◆ **What is required**: Starting at the line with "Lemma cnt_le p" and going on through the line with "(** The slot at probe [t] of key [k]. *)", reproduce each line in the records below exactly and nothing more.
=== Stored data ===
Lemma propagated_step p L R x ch k n outputs ready : inv V p (L ++ Propagating k n outputs [] false [] ready :: R, x) ->
  exists ts x', propagate V a ch k n outputs [] false [] ready x = Done (ts, x') /\ inv V p (L ++ ts ++ R, x').
Proof using Hv.
  intros Hinv. set (t := Propagating _ _ _ _ _ _ _) in *. destruct (exec_present p L t R x Hinv) as (e & Ee & He); [unfold t; cbn [weight finisher]; pose proof (b2z_nonneg (cont_completed k)); lia|].
  pose proof (co_threads _ _ _ (inv_counts _ _ _ Hinv)) as Hts. cbn [fst] in Hts. rewrite Forall_app, Forall_cons in Hts. destruct Hts as (_ & Ht & _).
  destruct Ht as (Hk & Hlen1 & item & pre & cpre & Hitem & Hlen & _). unfold propagate, with_exec. rewrite Ee. unfold with_item. rewrite Hitem.
  destruct (clear_outputs_ok k item outputs Hlen Hlen1) as (o & -> & Ho). assert (Hr : at_report t k ready).
  { split; try done. intros d. unfold tok, t. cbn [tokens]. by rewrite zsum_app. }
  assert (HW : 1 <= num_outstanding_ops_ e < 2 ^ 31).
  { pose proof (weight_bound V Hv p _ (inv_counts _ _ _ Hinv)) as Hb. pose proof (vo_size _ Hv). rewrite (eo_outstanding _ _ _ _ He). cbn [fst] in *. rewrite zsum_mid in *.
    rewrite (ar_weight _ _ _ Hr) in *. pose proof (zsum_nonneg weight L thread_weight_nonneg). pose proof (zsum_nonneg weight R thread_weight_nonneg). lia. }
  unfold NodeDone_ok. destruct ready as [|r ready]; cbn [fetch_sub_outstanding].
  - eexists _, _. split; [done|]. by apply (report_none p e L t R).
  - set (e' := if (1 <? length (r :: ready))%nat then _ else e). assert (He' : e' = with_outstanding (int32 (num_outstanding_ops_ e + Z.of_nat (length (r :: ready)) - 1)) e).
    { unfold e'. destruct (Nat.ltb_spec 1 (length (r :: ready))); [do 2 f_equal; lia|]. rewrite int32_in_range by (simpl length in *; lia).
      replace (num_outstanding_ops_ e + _ - 1) with (num_outstanding_ops_ e) by (simpl length in *; lia). by rewrite with_outstanding_id. }
    rewrite He'. destruct (ScheduleReady a (ch_expensive ch) (r :: ready) (inline_of k)) as [q tasks] eqn:Es.
    destruct (ScheduleReady_ok _ _ _ _ _ (opt_queue_inline k Hk) Es) as (Hq & Hqs & Hqp). eexists _, _. split; [done|]. eapply report_step; try done.
    symmetry. apply Z.eqb_neq. simpl length. lia.
Qed.
(** A failure is recorded, and the first aborts the rest. *)
Lemma failing_err p L R x ch k n s ts x' : inv V p (L ++ Failing k n s :: R, x) -> err_inv (L ++ Failing k n s :: R, x) ->
  thread_step V a ch (Failing k n s) x = Done (ts, x') -> err_inv (L ++ ts ++ R, x').
Proof using.
  intros Hinv [E1 E2 E3 E4 E5 E6 E7] E. destruct (exec_present V p L _ R x Hinv) as (e & Ee & He); [cbn [weight finisher tokens]; simpl length; pose proof (b2z_nonneg (cont_completed k)); lia|].
  destruct (no_reports p e _ He) as [Hnr Hnc]. cbn [thread_step] in E. unfold with_exec in E. rewrite Ee in E. cbn [fst snd] in *. specialize (E1 e Ee).
  rewrite Forall_app, Forall_cons in E2, Hnc. destruct E2 as (EL & Es & ER), Hnc as (NL & _ & NR). cbn [thread_err] in Es. unfold NodeDone_error in E.
  assert (Hsync : Forall (fun t => t <> Syncing) (L ++ R)).
  { apply Forall_forall. intros u Hu ->. pose proof (no_finisher V p e L _ R x He) as Hnf. pose proof (eo_finish _ _ _ _ He) as Hf. cbn [fst] in Hf. rewrite !zsum_mid in Hf. cbn [weight tokens] in *. simpl length in *.
    pose proof (zsum_nonneg weight L thread_weight_nonneg). pose proof (zsum_nonneg weight R thread_weight_nonneg). pose proof (zsum_elem finisher (L ++ R) Syncing finisher_nonneg Hu) as Hx. rewrite zsum_app in Hx. cbn [finisher] in *.
    rewrite (proj2 (Z.eqb_neq _ 0)) in Hf by lia. pose proof (b2z_nonneg (cont_completed k)). pose proof (b2z_nonneg (finish_when_deferred_ops_done_ e && (0 <? num_deferred_ops_ e))). simpl in Hf. lia. }
  rewrite Forall_app in Hsync. destruct Hsync as [SL SR]. assert (Hun : device_status (log x) = None) by (apply E6; by rewrite Ee).
  assert (Hother : forall l u, thread_err (log x) u -> match u with Callback _ => False | _ => True end -> u <> Syncing -> thread_err l u) by (intros l u; destruct u; cbn [thread_err]; try done; tauto).
  assert (Hothers : forall l U, Forall (thread_err (log x)) U -> Forall (fun t => match t with Callback _ => False | _ => True end) U -> Forall (fun t => t <> Syncing) U -> Forall (thread_err l) U).
  { intros l U H1 H2 H3. rewrite Forall_forall in H1, H2, H3 |- *. intros u Hu. apply Hother; [by apply H1|by apply H2|by apply H3]. }
  destruct (ok (status_ e)) eqn:Eok; simplify_eq; cbn [exec set_exec emit log].
  - assert (Hnone : first_error (log x) = None).
    { destruct (first_error (log x)) as [s0|] eqn:Ef; [|done]. rewrite E1 in Eok. simpl in Eok. exfalso. unfold first_error in Ef. clear -Ef E3 Eok. induction (log x) as [|ev l IH]; [done|].
      apply Forall_cons in E3 as [Hev E3]. simpl in Ef. destruct (failure ev); [simpl in Ef; simplify_eq; unfold id in *; congruence|by apply IH]. }
    assert (Hfe : first_error (log x ++ EvFailed n s :: abort_events a s) = Some s) by (by rewrite first_error_app, Hnone).
    assert (Hq : Forall (fun ev => failure ev = None /\ reported ev = None) (abort_events a s)) by (unfold abort_events; destruct (has_rendezvous a), (has_cancellation_manager a), (has_collective_executor a); by repeat constructor).
    split; cbn [fst snd log emit set_exec]; rewrite ?Hfe.
    + intros e' [= <-]. cbn [status_ with_status default]. unfold MakeDerived. by destruct (_ && _).
    + rewrite !Forall_app. split_and!; [by apply Hothers|by apply Forall_singleton|by apply Hothers].
    + rewrite Forall_app, Forall_cons. split_and!; try done. eapply Forall_impl; [exact Hq|]. intros ev [-> _]. done.
    + rewrite Forall_app, Forall_cons. split_and!; try done; [eapply Forall_impl; [exact Hnr|]; by intros ev ->|eapply Forall_impl; [exact Hq|]; by intros ev [_ ->]].
    + intros s' ev [= <-] Hev. apply elem_of_app. right. by right.
    + intros _. rewrite device_status_app, Hun. unfold abort_events. by destruct (has_rendezvous a), (has_cancellation_manager a), (has_collective_executor a).
    + done.
  - assert (Hsome : exists s0, first_error (log x) = Some s0) by (rewrite E1 in Eok; destruct (first_error (log x)); [eauto|done]). destruct Hsome as [s0 Hs0].
    assert (Hfe : first_error (log x ++ [EvFailed n s]) = Some s0) by (by rewrite first_error_app, Hs0).
    split; cbn [fst snd log emit set_exec]; rewrite ?Hfe.
    + intros e' [= <-]. by rewrite E1, Hs0.
    + rewrite !Forall_app. split_and!; [by apply Hothers|by apply Forall_singleton|by apply Hothers].
    + rewrite Forall_app, Forall_singleton. done.
    + rewrite Forall_app, Forall_singleton. split; [|done]. eapply Forall_impl; [exact Hnr|]. by intros ev ->.
    + intros s' ev [= <-] Hev. apply elem_of_app. left. by eapply E5.
    + intros _. by rewrite device_status_app, Hun.
    + done.
Qed.

Lemma first_error_bad w s : err_inv w -> first_error (log w.2) = Some s -> ok s = false.
Proof using.
  intros [_ _ E3 _ _ _ _]. unfold first_error. induction (log w.2) as [|ev l IH]; [done|]. apply Forall_cons in E3 as [Hev E3]. simpl. destruct (failure ev); [simpl; unfold id; intros; by simplify_eq|by apply IH].
Qed.

Lemma abort_silent s : forallb silent (abort_events a s) = true.
Proof using. unfold abort_events. by destruct (has_rendezvous a), (has_cancellation_manager a), (has_collective_executor a). Qed.
Lemma done_reports l : zsum done_event l = Z.of_nat (length (reports l)).
Proof.
  induction l as [|ev l IH]; [done|]. rewrite zsum_cons, IH. destruct ev as [| | | | | | |s]; try done. change (reports (EvDone s :: l)) with (s :: reports l). cbn [done_event length]. lia.
Qed.

(** When the end was reported nothing is held, and all nodes have run unless one failed. *)
Lemma reported_end V a r0 w : view_ok V -> reachable V a StatusOK r0 w -> reports (log w.2) <> [] ->
  exec w.2 = None /\ (forall t, t ∈ w.1 -> tokens t = []) /\ (acyclic V -> first_error (log w.2) = None -> forall d, is_item V d = true -> d ∈ sent_nodes (log w.2)).
Proof.
  intros Hv Hr Hne. destruct (reachable_inv V Hv a r0 w Hr) as [p [Hc He]]. pose proof (done_reports (log w.2)) as Hd. pose proof (zsum_nonneg _ w.1 calling_nonneg) as Hca. destruct (exec w.2) as [e|].
  - destruct He as [_ _ _ _ _ _ _ _ Hcall]. destruct (reports (log w.2)); [done|]. simpl in Hd. lia.
  - destruct He as [Hw _ _ _]. split_and!; [done| |intros Hac Hfe; by apply (all_ran V Hv p)]. intros t Ht. pose proof (zsum_elem weight w.1 t thread_weight_nonneg Ht). pose proof (thread_weight_nonneg t).
    destruct t; cbn [weight tokens] in *; try (apply nil_length_inv; lia); try done; lia.
Qed.

Lemma run_length V a r0 acts w : view_ok V -> run_actions V a acts (RunAsync V a StatusOK r0) = Some w ->
  Z.of_nat (length acts) <= step_bound V + 3 * deferrals acts.
Proof.
  intros Hv E. assert (Hr : reachable V a StatusOK r0 w) by (eapply run_reachable; [apply reach_start|exact E]).
  destruct (reachable_inv V Hv a r0 w Hr) as [p Hinv]. pose proof (run_budget V Hv a r0 acts _ w (reach_start V a StatusOK r0) E). pose proof (start_budget V Hv a r0). pose proof (budget_nonneg V Hv p w Hinv). lia.
Qed.

(** When nothing is left to run, the end was reported. *)
Lemma reports_count V a r0 w : view_ok V -> reachable V a StatusOK r0 w ->
  (length (reports (log w.2)) <= 1)%nat /\ (w.1 = [] -> deferred w.2 = 0%nat -> length (reports (log w.2)) = 1%nat).
Proof.
  intros Hv Hr. destruct (reachable_inv V Hv a r0 w Hr) as [p [Hc He]]. pose proof (done_reports (log w.2)) as Hd. pose proof (zsum_nonneg _ w.1 calling_nonneg) as Hca. destruct (exec w.2) as [e|].
  - destruct He as [_ _ _ Hfin _ Hdef _ _ Hcall]. split; [lia|]. intros Hw H0. rewrite Hw, !zsum_nil in Hfin. rewrite Hdef, H0, andb_false_r in Hfin. done.
  - destruct He as [Hw Hf _ Hcall]. split; [lia|]. intros Hn _. rewrite Hn, zsum_nil in Hcall. lia.
Qed.
(* ===== verification/FlatProofs.v ===== *)
(** * Quadratic probing and the invariant of a table

    The slots a search visits are at triangular distances from the first.  Over a
    number of slots that is a power of two they are all different, so that a
    search visits every slot. *)
From S2P Require Import Prelude FlatRep.
From stdpp Require Import list options.
#[local] Open Scope Z_scope.

(** ** Triangular numbers *)
Fixpoint triangle (t : nat) : Z :=
  match t with O => 0 | S t => triangle t + Z.of_nat (S t) end.

Lemma triangle_double t : 2 * triangle t = Z.of_nat t * (Z.of_nat t + 1).
Proof. induction t as [|t IH]; [done|]. cbn [triangle]. lia. Qed.

Definition probe (m : nat) (start : Z) (t : nat) : Z := (start + triangle t) mod 2 ^ Z.of_nat m.

Lemma odd_divides_pow2 n x y : Z.odd x = true -> (2 ^ Z.of_nat n | x * y) -> (2 ^ Z.of_nat n | y).
Proof.
  intros Hx. revert y. induction n as [|n IH]; intros y Hd; [apply Z.divide_1_l|]. rewrite Nat2Z.inj_succ, Z.pow_succ_r in * by lia.
  assert (Z.even y = true) as Hy.
  { destruct Hd as [q Hq]. assert (Z.even (x * y) = true) as He by (rewrite Hq, !Z.even_mul; cbn; by rewrite orb_true_r).
    rewrite Z.even_mul, <- Z.negb_odd, Hx in He. done. }
  apply Z.even_spec in Hy as [z ->]. apply Z.mul_divide_mono_l. apply IH. destruct Hd as [q Hq]. exists q. lia.
Qed.

Lemma triangle_inj m a b : (a < b)%nat -> Z.of_nat b < 2 ^ Z.of_nat m -> ~ (2 ^ Z.of_nat m | triangle b - triangle a).
Proof.
  intros Hab Hb [q Hq]. set (x := Z.of_nat a) in *. set (y := Z.of_nat b) in *.
  assert ((y - x) * (x + y + 1) = q * 2 ^ (Z.of_nat m + 1)) as E.
  { pose proof (triangle_double a). pose proof (triangle_double b). rewrite Z.pow_add_r, Z.pow_1_r by lia. unfold x, y in *. nia. }
  assert (2 ^ (Z.of_nat m + 1) = 2 * 2 ^ Z.of_nat m) as Ep by (rewrite Z.pow_add_r by lia; lia).
  destruct (Z.odd (y - x)) eqn:Eo.
  - assert (2 ^ Z.of_nat (S m) | x + y + 1) as Hz by (apply (odd_divides_pow2 (S m) (y - x) (x + y + 1)); [done|exists q; rewrite Nat2Z.inj_succ; unfold Z.succ; lia]).
    apply Z.divide_pos_le in Hz; [|lia]. rewrite Nat2Z.inj_succ, Z.pow_succ_r in Hz by lia. lia.
  - assert (Z.odd (x + y + 1) = true) as Eo'.
    { replace (x + y + 1) with ((y - x) + (2 * x + 1)) by lia. rewrite Z.odd_add, Eo, Z.odd_add, Z.odd_mul. done. }
    assert (2 ^ Z.of_nat (S m) | y - x) as Hz by (apply (odd_divides_pow2 (S m) (x + y + 1) (y - x)); [done|exists q; rewrite Nat2Z.inj_succ; unfold Z.succ; lia]).
    apply Z.divide_pos_le in Hz; [|lia]. rewrite Nat2Z.inj_succ, Z.pow_succ_r in Hz by lia. lia.
Qed.

Lemma probe_inj m s a b : Z.of_nat a < 2 ^ Z.of_nat m -> Z.of_nat b < 2 ^ Z.of_nat m -> probe m s a = probe m s b -> a = b.
Proof.
  intros Ha Hb E. assert (forall u v, (u < v)%nat -> Z.of_nat v < 2 ^ Z.of_nat m -> probe m s u <> probe m s v) as Hne.
  { intros u v Huv Hv Huv'. apply (triangle_inj m u v Huv Hv). unfold probe in Huv'. apply Z.mod_divide; [lia|].
    replace (triangle v - triangle u) with ((s + triangle v) - (s + triangle u)) by lia. rewrite Zminus_mod, Huv', Z.sub_diag. done. }
  destruct (lt_eq_lt_dec a b) as [[?|?]|?]; [|done|]; exfalso; [by eapply Hne|by eapply Hne].
Qed.

(** Every slot is visited. *)
Lemma probe_visits m s p : 0 <= p < 2 ^ Z.of_nat m -> exists t, Z.of_nat t < 2 ^ Z.of_nat m /\ probe m s t = p.
Proof.
  intros Hp. set (n := Z.to_nat (2 ^ Z.of_nat m)). assert (Z.of_nat n = 2 ^ Z.of_nat m) as Hn by (unfold n; lia).
  set (l := map (fun t => Z.to_nat (probe m s t)) (seq 0 n)).
  assert (forall t, 0 <= probe m s t < 2 ^ Z.of_nat m) as Hr by (intros t; apply Z.mod_pos_bound; lia).
  assert (NoDup l) as Hl.
  { apply NoDup_fmap_2_strong; [|apply NoDup_seq]. intros a b Ha%elem_of_seq Hb%elem_of_seq E. apply (probe_inj m s); [lia|lia|].
    pose proof (Hr a). pose proof (Hr b). lia. }
  assert (incl (seq 0 n) l) as Hincl.
  { apply NoDup_length_incl; [by apply NoDup_ListNoDup|unfold l; rewrite length_map; lia|]. intros x Hx. unfold l in Hx. apply in_map_iff in Hx as (t & <- & _).
    apply in_seq. pose proof (Hr t). lia. }
  assert (In (Z.to_nat p) l) as Hin by (apply Hincl, in_seq; lia). unfold l in Hin. apply in_map_iff in Hin as (t & Et & Ht%in_seq).
  exists t. pose proof (Hr t). lia.
Qed.

(** One step of the loop. *)
Lemma probe_next m s t : Z.of_nat m <= 32 -> Z.of_nat t < 2 ^ 32 - 1 ->
  Z.land (u64 (probe m s t + Z.of_nat (S t))) (2 ^ Z.of_nat m - 1) = probe m s (S t).
Proof.
  intros Hm Ht. assert (2 ^ Z.of_nat m <= 2 ^ 32) as Hle by (apply Z.pow_le_mono_r; lia).
  assert (0 <= probe m s t < 2 ^ Z.of_nat m) as Hp by (apply Z.mod_pos_bound; lia). unfold u64, uwrap. rewrite Z.mod_small by lia.
  replace (2 ^ Z.of_nat m - 1) with (Z.ones (Z.of_nat m)) by (rewrite Z.ones_equiv; lia). rewrite Z.land_ones by lia. unfold probe.
  rewrite Z.add_mod_idemp_l by lia. f_equal. cbn [triangle]. lia.
Qed.

(** * The invariant of an open-addressed table *)

(** ** Counting slots *)
Section Count.
Context {A : Type}.

Definition cnt (p : A -> bool) (l : list A) : Z := Z.of_nat (length (filter (fun x => p x = true) l)).

Lemma cnt_cons p x l : cnt p (x :: l) = (if p x then 1 else 0) + cnt p l.
Proof. unfold cnt. rewrite filter_cons. destruct (p x); simpl; lia. Qed.

Lemma cnt_app p l1 l2 : cnt p (l1 ++ l2) = cnt p l1 + cnt p l2.
Proof. unfold cnt. rewrite filter_app, length_app. lia. Qed.

Lemma cnt_insert p l i x y : l !! i = Some x -> cnt p (<[i := y]> l) = cnt p l - (if p x then 1 else 0) + (if p y then 1 else 0).
Proof.
  intros Hi. rewrite insert_take_drop by (by eapply lookup_lt_Some). rewrite <- (take_drop_middle l i x Hi) at 3. rewrite !cnt_app, !cnt_cons. lia.
Qed.

Lemma cnt_le p l : 0 <= cnt p l <= Z.of_nat (length l).
Proof. unfold cnt. pose proof (length_filter (fun x => p x = true) l). lia. Qed.

(** Fewer than all: one is left. *)
Lemma cnt_lt p l : cnt p l < Z.of_nat (length l) -> exists i x, l !! i = Some x /\ p x = false.
Proof.
  induction l as [|x l IH]; [unfold cnt; simpl; lia|]. rewrite cnt_cons. simpl. intros Hl. destruct (p x) eqn:E; [|exists O, x; done].
  destruct IH as (i & y & Hi & Hy); [lia|]. by exists (S i), y.
Qed.
End Count.

Section FlatProofs.
Context {Key : Type} `{EqDecision Key} (hash_ : Key -> Z).
#[local] Notation FlatRep := (FlatRep Key).
#[local] Notation Slot := (Slot Key).

(** ** The invariant *)
Definition base (k : Key) : Z := Z.shiftr (hash_ k) 8.

(** The slot at probe [t] of key [k]. *)
Definition spot (m : nat) (k : Key) (t : nat) : nat := Z.to_nat (probe m (base k) t).

Definition full (s : Slot) : bool := negb (marker s =? kEmpty).

Definition gone (s : Slot) : bool := marker s =? kDeleted.

Definition slot_ok (s : Slot) : Prop :=
  match slot_key s with
  | Some k => marker s = key_marker hash_ k
  | None => marker s = kEmpty \/ marker s = kDeleted
  end.

Definition is_full (a : list Slot) (p : nat) : Prop := exists s, a !! p = Some s /\ full s = true.

Record tab_ok (m : nat) (r : FlatRep) : Prop := {
  t_bits : (3 <= m <= 31)%nat;
  t_len : Z.of_nat (length (array_ r)) = 2 ^ Z.of_nat m;
  t_mask : mask_ r = 2 ^ Z.of_nat m - 1;
  t_lglen : lglen_ r = Z.of_nat m - 3;
  t_shrink : shrink_ r = if lglen_ r =? 0 then 0 else times_04 (times_08 (2 ^ Z.of_nat m));
  t_slots p s : array_ r !! p = Some s -> slot_ok s;
  t_unique p q s s' k : array_ r !! p = Some s -> array_ r !! q = Some s' -> slot_key s = Some k -> slot_key s' = Some k -> p = q;
  t_reach p s k : array_ r !! p = Some s -> slot_key s = Some k ->
    exists t, Z.of_nat t < 2 ^ Z.of_nat m /\ spot m k t = p /\ forall u, (u < t)%nat -> is_full (array_ r) (spot m k u);
  t_not_empty : not_empty_ r = cnt full (array_ r);
  t_deleted : deleted_ r = cnt gone (array_ r);
  t_room : not_empty_ r < 2 ^ Z.of_nat m
}.

Definition has (r : FlatRep) (k : Key) : Prop := exists p s, array_ r !! p = Some s /\ slot_key s = Some k.

(** ** Markers and indices *)
Lemma key_marker_ge k : 2 <= key_marker hash_ k.
Proof using Type.
  unfold key_marker, Marker. assert (0 <= Z.land (hash_ k) 255) as Hp by (apply Z.land_nonneg; lia). destruct (Z.ltb_spec (Z.land (hash_ k) 255) 2); lia.
Qed.

Lemma pow_bits m (r : FlatRep) : tab_ok m r -> 2 ^ Z.of_nat m <= 2 ^ 31.
Proof using Type. intros Hr. apply Z.pow_le_mono_r; [lia|]. pose proof (t_bits _ _ Hr). lia. Qed.

Lemma first_probe m r k : tab_ok m r -> first_index hash_ r k = probe m (base k) 0.
Proof using Type.
  intros Hr. unfold first_index, probe, base. rewrite (t_mask _ _ Hr). replace (2 ^ Z.of_nat m - 1) with (Z.ones (Z.of_nat m)) by (rewrite Z.ones_equiv; lia).
  rewrite Z.land_ones by lia. by rewrite Z.add_0_r.
Qed.

Lemma next_probe m r k t : tab_ok m r -> Z.of_nat t < 2 ^ Z.of_nat m -> NextIndex r (probe m (base k) t) (Z.of_nat t + 1) = probe m (base k) (S t).
Proof using Type.
  intros Hr Ht. pose proof (pow_bits m r Hr). pose proof (t_bits _ _ Hr). unfold NextIndex. rewrite (t_mask _ _ Hr), <- probe_next by lia.
  repeat f_equal. lia.
Qed.

Lemma next_count m r t : tab_ok m r -> Z.of_nat t < 2 ^ Z.of_nat m -> u32 (Z.of_nat t + 1 + 1) = Z.of_nat (S t) + 1.
Proof using Type. intros Hr Ht. pose proof (pow_bits m r Hr). unfold u32, uwrap. rewrite Z.mod_small; lia. Qed.

Lemma spot_lookup m r k t : tab_ok m r -> exists s, array_ r !! spot m k t = Some s /\ slot_ok s.
Proof using Type.
  intros Hr. destruct (lookup_lt_is_Some_2 (array_ r) (spot m k t)) as [s Hs].
  { pose proof (Z.mod_pos_bound (base k + triangle t) (2 ^ Z.of_nat m)). unfold spot, probe. pose proof (t_len _ _ Hr). lia. }
  exists s. split; [done|]. by eapply (t_slots _ _ Hr).
Qed.

(** A search that met no empty slot has not been everywhere. *)
Lemma some_empty m r k t : tab_ok m r -> (forall u, (u < t)%nat -> is_full (array_ r) (spot m k u)) -> Z.of_nat t < 2 ^ Z.of_nat m.
Proof using Type.
  intros Hr Hall. destruct (Z.lt_ge_cases (Z.of_nat t) (2 ^ Z.of_nat m)) as [?|Hge]; [done|]. exfalso. pose proof (t_room _ _ Hr) as Hroom.
  rewrite (t_not_empty _ _ Hr), <- (t_len _ _ Hr) in Hroom. apply cnt_lt in Hroom as (p & s & Hp & Hs). pose proof (lookup_lt_Some _ _ _ Hp).
  destruct (probe_visits m (base k) (Z.of_nat p)) as (u & Hu & Eu); [rewrite <- (t_len _ _ Hr); lia|]. destruct (Hall u) as (s' & Hs' & Hf); [lia|].
  unfold spot in Hs'. rewrite Eu, Nat2Z.id in Hs'. congruence.
Qed.

Lemma match_slot s k : slot_ok s -> (marker s =? key_marker hash_ k) && bool_decide (slot_key s = Some k) = bool_decide (slot_key s = Some k).
Proof using Type.
  intros Hs. unfold slot_ok in Hs. case_bool_decide as E; [|apply andb_false_r]. rewrite E in Hs. rewrite Hs, Z.eqb_refl. done.
Qed.

(** ** [Find] *)
Lemma find_loop_run m r k : tab_ok m r -> forall fuel t, 2 ^ Z.of_nat m <= Z.of_nat (t + fuel) ->
  (forall u, (u < t)%nat -> is_full (array_ r) (spot m k u)) -> (forall u s, (u < t)%nat -> array_ r !! spot m k u = Some s -> slot_key s <> Some k) ->
  exists o, find_loop hash_ fuel r k (probe m (base k) t) (Z.of_nat t + 1) = Done o /\
    match o with
    | Some p => exists s, array_ r !! Z.to_nat p = Some s /\ slot_key s = Some k
    | None => ~ has r k
    end.
Proof using Type.
  intros Hr fuel. induction fuel as [|fuel IH]; intros t Hfuel Hall Hno; pose proof (some_empty m r k t Hr Hall) as Ht; [lia|].
  destruct (spot_lookup m r k t Hr) as (s & Hs & Hok). cbn [find_loop]. unfold spot in Hs. rewrite Hs, (match_slot s k Hok).
  case_bool_decide as Ek; [exists (Some (probe m (base k) t)); eauto|]. destruct (Z.eqb_spec (marker s) kEmpty) as [Ee|Ee].
  - exists None. split; [done|]. intros (p & s' & Hp & Hk). destruct (t_reach _ _ Hr p s' k Hp Hk) as (t' & Ht' & Ep & Hall').
    destruct (lt_eq_lt_dec t' t) as [[Hlt|Heq]|Hgt].
    + apply (Hno t' s' Hlt); [|done]. by rewrite Ep.
    + subst t' p. unfold spot in Hp. congruence.
    + destruct (Hall' t Hgt) as (s2 & Hs2 & Hf). unfold spot in Hs2. assert (s2 = s) as -> by congruence. unfold full in Hf. rewrite Ee in Hf. done.
  - rewrite (next_probe m r k t Hr Ht), (next_count m r t Hr Ht). apply IH; [lia| |].
    + intros u Hu. destruct (decide (u = t)) as [->|]; [|apply Hall; lia]. exists s. split; [done|]. unfold full. by apply negb_true_iff, Z.eqb_neq.
    + intros u s2 Hu Hs2. destruct (decide (u = t)) as [->|]; [|apply (Hno u); [lia|done]]. unfold spot in Hs2. congruence.
Qed.

Lemma Find_run m r k : tab_ok m r -> exists o, Find hash_ r k = Done o /\
  match o with
  | Some p => exists s, array_ r !! Z.to_nat p = Some s /\ slot_key s = Some k
  | None => ~ has r k
  end.
Proof using Type.
  intros Hr. unfold Find. rewrite (first_probe m r k Hr). apply (find_loop_run m r k Hr (length (array_ r)) 0); [rewrite <- (t_len _ _ Hr); lia|lia|lia].
Qed.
===
◆ **Written solution**:
Lemma cnt_le p l : 0 <= cnt p l <= Z.of_nat (length l).
Proof. unfold cnt. pose proof (length_filter (fun x => p x = true) l). lia. Qed.

(** Fewer than all: one is left. *)
Lemma cnt_lt p l : cnt p l < Z.of_nat (length l) -> exists i x, l !! i = Some x /\ p x = false.
Proof.
  induction l as [|x l IH]; [unfold cnt; simpl; lia|]. rewrite cnt_cons. simpl. intros Hl. destruct (p x) eqn:E; [|exists O, x; done].
  destruct IH as (i & y & Hi & Hy); [lia|]. by exists (S i), y.
Qed.
End Count.

Section FlatProofs.
Context {Key : Type} `{EqDecision Key} (hash_ : Key -> Z).
#[local] Notation FlatRep := (FlatRep Key).
#[local] Notation Slot := (Slot Key).

(** ** The invariant *)
Definition base (k : Key) : Z := Z.shiftr (hash_ k) 8.

(** The slot at probe [t] of key [k]. *)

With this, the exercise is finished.